-- Opening Marker --

(* ===== verification/FilePaths.v ===== *)
(** * Sandbox paths and the file path authority

    crates/agendao-sandbox/src/path.rs, crates/agendao-tool-core/src/file_path_authority.rs,
    the path resolution of [ToolContext] (agendao-tool-core/src/lib.rs) and
    crates/agendao-tool/src/path_guard.rs: how the path a model asks for becomes the
    location a file tool may open and the permission scope it asks for.  Error texts
    are values that keep what the source formats into them. *)

From S2P Require Import Prelude TextLines FileSystem.

(** ** Sandbox paths *)

Definition PROTECTED_METADATA_COMPONENTS : list string := [".git"; ".agendao"; ".agents"; ".codex"].

(** The messages of [PathViolation::InvalidInput]. *)
Module Invalid.
Inductive Message :=
| EmptyPath
| NulByte
| TildePath (raw : string)
| NoFinalComponent (path : Path)
| FinalComponentNotAName (path : Path)
| ComponentNotAName (path : Path)
| NoExistingAncestor (path : Path)
| NoParent (path : Path).
End Invalid.

Module Violation.
Inductive PathViolation :=
| LexicalEscape (raw : string)
| CanonicalEscape (root path : Path)
| SymlinkEscape (path target : Path)
| InvalidInput (message : Invalid.Message)
| Io (path : Path) (source : IoError).
End Violation.
Abbreviation PathViolation := Violation.PathViolation.

Record CreateTarget := {
  ct_parent : Path;
  ct_suffix : Path;
  ct_component : string;
  ct_existing : option Path;
}.

(** One component folded into the path so far. *)
Definition normalize_step (resolved : Path) (c : Component) : Path :=
  match c with
  | Comp.CurDir => resolved
  | Comp.ParentDir => pop resolved
  | other => join resolved [other]
  end.

Definition lexical_normalize (p : Path) : Path := fold_left normalize_step p [].

Definition nul : string := String Ascii.zero "".

(** [resolve_user_path] of path.rs *)
Definition resolve_sandbox_path (raw : string) (base : Path) : result PathViolation Path :=
  let raw := trim raw in
  reject? bool_decide (raw = "") with Violation.InvalidInput Invalid.EmptyPath in
  reject? contains nul raw with Violation.InvalidInput Invalid.NulByte in
  reject? starts_with "~" raw with Violation.InvalidInput (Invalid.TildePath raw) in
  let '(joined, enforce_base) :=
    match strip_prefix "workspace:" raw with
    | Some relative => (join base (components relative), true)
    | None => if is_absolute (components raw) then (components raw, false)
              else (join base (components raw), true)
    end in
  let normalized := lexical_normalize joined in
  reject? enforce_base && negb (path_starts_with normalized base) with Violation.LexicalEscape raw in
  Ok normalized.

Definition canonicalize_existing (fs : FS) (p : Path) : result PathViolation Path :=
  match canonicalize fs p with Ok q => Ok q | Err e => Err (Violation.Io p e) end.

Definition reserved_name (text : string) : bool := bool_decide (text = ".") || bool_decide (text = "..").

(** The loop of [resolve_create_target] on reversed components: the deepest existing ancestor
    and the names below it. *)
Fixpoint existing_ancestor (fs : FS) (p rev_current : Path) (suffix : list string)
    : result PathViolation (Path * list string) :=
  if path_exists fs (reverse rev_current) then Ok (reverse rev_current, suffix)
  else match rev_current with
       | Comp.Normal name :: rest =>
           reject? reserved_name name with Violation.InvalidInput (Invalid.ComponentNotAName p) in
           existing_ancestor fs p rest (name :: suffix)
       | _ => Err (Violation.InvalidInput (Invalid.NoExistingAncestor p))
       end.

Definition resolve_create_target (fs : FS) (p : Path) : result PathViolation CreateTarget :=
  let? component := ok_or (file_name p) (Violation.InvalidInput (Invalid.NoFinalComponent p)) in
  reject? reserved_name component with Violation.InvalidInput (Invalid.FinalComponentNotAName p) in
  let? found := existing_ancestor fs p (reverse p) [] in
  let? target := (match found.2 with
                  | [] => let? parent := ok_or (parent p) (Violation.InvalidInput (Invalid.NoParent p)) in
                          Ok (parent, [Comp.Normal component])
                  | suffix => Ok (found.1, Comp.Normal <$> suffix)
                  end) in
  let? parent_canon := canonicalize_existing fs target.1 in
  let absolute := join parent_canon target.2 in
  let? existing := (if is_ok (symlink_metadata fs absolute)
                    then let? q := canonicalize_existing fs absolute in Ok (Some q)
                    else Ok None) in
  Ok {| ct_parent := parent_canon; ct_suffix := target.2; ct_component := component;
        ct_existing := existing |}.

Definition assert_within_root (p root : Path) : result PathViolation string :=
  match path_strip_prefix p root with
  | Some relative => Ok (path_text relative)
  | None => Err (Violation.CanonicalEscape root p)
  end.

Definition assert_no_symlink_escape (fs : FS) (p root : Path) : result PathViolation unit :=
  let? canonical := canonicalize_existing fs p in
  if path_starts_with canonical root then Ok tt else Err (Violation.SymlinkEscape p canonical).

Definition workspace_scope (relative : string) : string :=
  default "." (find_first (λ segment, negb (bool_decide (segment = ""))) (split_on slash relative)).

Definition protected_metadata (p : Path) : option string :=
  let names := omap (λ c, match c with Comp.Normal name => Some name | _ => None end) p in
  match find_first (λ name, mem name PROTECTED_METADATA_COMPONENTS) names with
  | Some name => find_first (λ candidate, bool_decide (candidate = name)) PROTECTED_METADATA_COMPONENTS
  | None => None
  end.

(** ** The file path authority *)

Module FileLoc.
Inductive FilePathLocation := Workspace (relative : string) | External.
#[global] Instance location_eq_dec : EqDecision FilePathLocation.
Proof. solve_decision. Defined.
End FileLoc.
Abbreviation FilePathLocation := FileLoc.FilePathLocation.

Record AuthorizedFilePath := { operation_path : Path; location : FilePathLocation }.
#[export] Instance authorized_eq_dec : EqDecision AuthorizedFilePath.
Proof. solve_decision. Defined.

Definition display_path (a : AuthorizedFilePath) : string := path_text (operation_path a).

Definition is_external (a : AuthorizedFilePath) : bool :=
  match location a with FileLoc.External => true | _ => false end.

Definition external_parent (a : AuthorizedFilePath) : Path := pop (operation_path a).

Definition slashes (s : string) : string := str_replace "\" "/" s.

Definition external_fs_scope_key (path : string) : string := "fs:" +:+ slashes path.

Definition permission_scope_key (a : AuthorizedFilePath) : string :=
  match location a with
  | FileLoc.Workspace relative => "workspace:/" +:+ relative
  | FileLoc.External => external_fs_scope_key (display_path a)
  end.

(** [ToolError::ExecutionError] of the authority, by its format string. *)
Module PathErr.
Inductive PathError :=
| ResolveFile (path : Path) (err : PathViolation)
| ResolveCreateTarget (path : Path) (err : PathViolation)
| ResolveProjectRoot (root : Path) (err : PathViolation)
| DeriveWorkspacePath.
End PathErr.
Abbreviation PathError := PathErr.PathError.

Definition map_error {E F A} (f : E → F) (r : result E A) : result F A :=
  match r with Ok a => Ok a | Err e => Err (f e) end.

Definition canonical_root (fs : FS) (project_root : Path) : result PathError Path :=
  map_error (PathErr.ResolveProjectRoot project_root) (canonicalize_existing fs project_root).

Definition classify (p root : Path) : AuthorizedFilePath := {|
  operation_path := p;
  location := match assert_within_root p root with
              | Ok relative => FileLoc.Workspace (slashes relative)
              | Err _ => FileLoc.External
              end |}.

Definition classify_create_under_parent (operation_path canonical_parent root : Path)
    : result PathError AuthorizedFilePath :=
  match assert_within_root canonical_parent root with
  | Ok _ => let? relative := ok_or (path_strip_prefix operation_path root) PathErr.DeriveWorkspacePath in
            Ok {| operation_path := operation_path;
                  location := FileLoc.Workspace (slashes (path_text relative)) |}
  | Err _ => Ok {| operation_path := operation_path; location := FileLoc.External |}
  end.

Definition resolve_existing_file_path (fs : FS) (p project_root : Path)
    : result PathError AuthorizedFilePath :=
  let? root := canonical_root fs project_root in
  let? target := map_error (PathErr.ResolveFile p) (canonicalize_existing fs p) in
  Ok (classify target root).

Definition resolve_create_file_path (fs : FS) (p project_root : Path)
    : result PathError AuthorizedFilePath :=
  let? root := canonical_root fs project_root in
  let? target := map_error (PathErr.ResolveCreateTarget p) (resolve_create_target fs p) in
  match ct_existing target with
  | Some existing => Ok (classify existing root)
  | None => classify_create_under_parent (join (ct_parent target) (ct_suffix target))
              (ct_parent target) root
  end.

(** ** Tool contexts *)

Record ToolContext := { ctx_directory : string; ctx_project_root : string; ctx_worktree : string }.

Definition resolve_path_against_directory (ctx : ToolContext) (p : Path) : Path :=
  if is_absolute p then p else join (components (ctx_directory ctx)) p.

Definition ctx_resolve_existing (ctx : ToolContext) (fs : FS) (p : Path)
    : result PathError AuthorizedFilePath :=
  resolve_existing_file_path fs (resolve_path_against_directory ctx p) (components (ctx_project_root ctx)).

Definition ctx_resolve_create (ctx : ToolContext) (fs : FS) (p : Path)
    : result PathError AuthorizedFilePath :=
  resolve_create_file_path fs (resolve_path_against_directory ctx p) (components (ctx_project_root ctx)).

(** [ToolContext::is_external_path] *)
Definition is_external_path (ctx : ToolContext) (fs : FS) (path : string) : bool :=
  let candidate := resolve_path_against_directory ctx (components path) in
  match ctx_resolve_existing ctx fs candidate with
  | Ok a => is_external a
  | Err _ => match ctx_resolve_create ctx fs candidate with
             | Ok a => is_external a
             | Err _ => true
             end
  end.

(** ** Root level corrections *)

Inductive RootPathFallbackPolicy := Disabled | ExistingFallbackOnly | PreferSessionDirWhenMissing.
#[export] Instance fallback_policy_eq_dec : EqDecision RootPathFallbackPolicy.
Proof. solve_decision. Defined.

Definition root_level_basename (p : Path) : option string :=
  match p with [Comp.RootDir; Comp.Normal name] => Some name | _ => None end.

(** [resolve_user_path] of path_guard.rs: the path, and what it was corrected from. *)
Definition resolve_user_path (fs : FS) (raw_path : string) (base_dir : Path)
    (fallback_policy : RootPathFallbackPolicy) : Path * option Path :=
  let raw := components raw_path in
  let candidate := if is_absolute raw then raw else join base_dir raw in
  if bool_decide (fallback_policy = Disabled) then (candidate, None)
  else match root_level_basename raw with
  | None => (candidate, None)
  | Some basename =>
      let fallback := join base_dir [Comp.Normal basename] in
      if bool_decide (fallback = candidate) then (candidate, None)
      else
        let should_correct :=
          match fallback_policy with
          | Disabled => false
          | ExistingFallbackOnly => negb (path_exists fs candidate) && path_exists fs fallback
          | PreferSessionDirWhenMissing => negb (path_exists fs candidate)
          end in
        if should_correct then (fallback, Some candidate) else (candidate, None)
  end.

-- Closing Marker --

### Problem statement
Retype exactly the span of lines from the one with "let? parent_canon := canonicalize_existing" through the one with "match path_strip_prefix p root with"; include both ends and omit the rest of the material.

### Solution for this task
  let? parent_canon := canonicalize_existing fs target.1 in
  let absolute := join parent_canon target.2 in
  let? existing := (if is_ok (symlink_metadata fs absolute)
                    then let? q := canonicalize_existing fs absolute in Ok (Some q)
                    else Ok None) in
  Ok {| ct_parent := parent_canon; ct_suffix := target.2; ct_component := component;
        ct_existing := existing |}.

Definition assert_within_root (p root : Path) : result PathViolation string :=
  match path_strip_prefix p root with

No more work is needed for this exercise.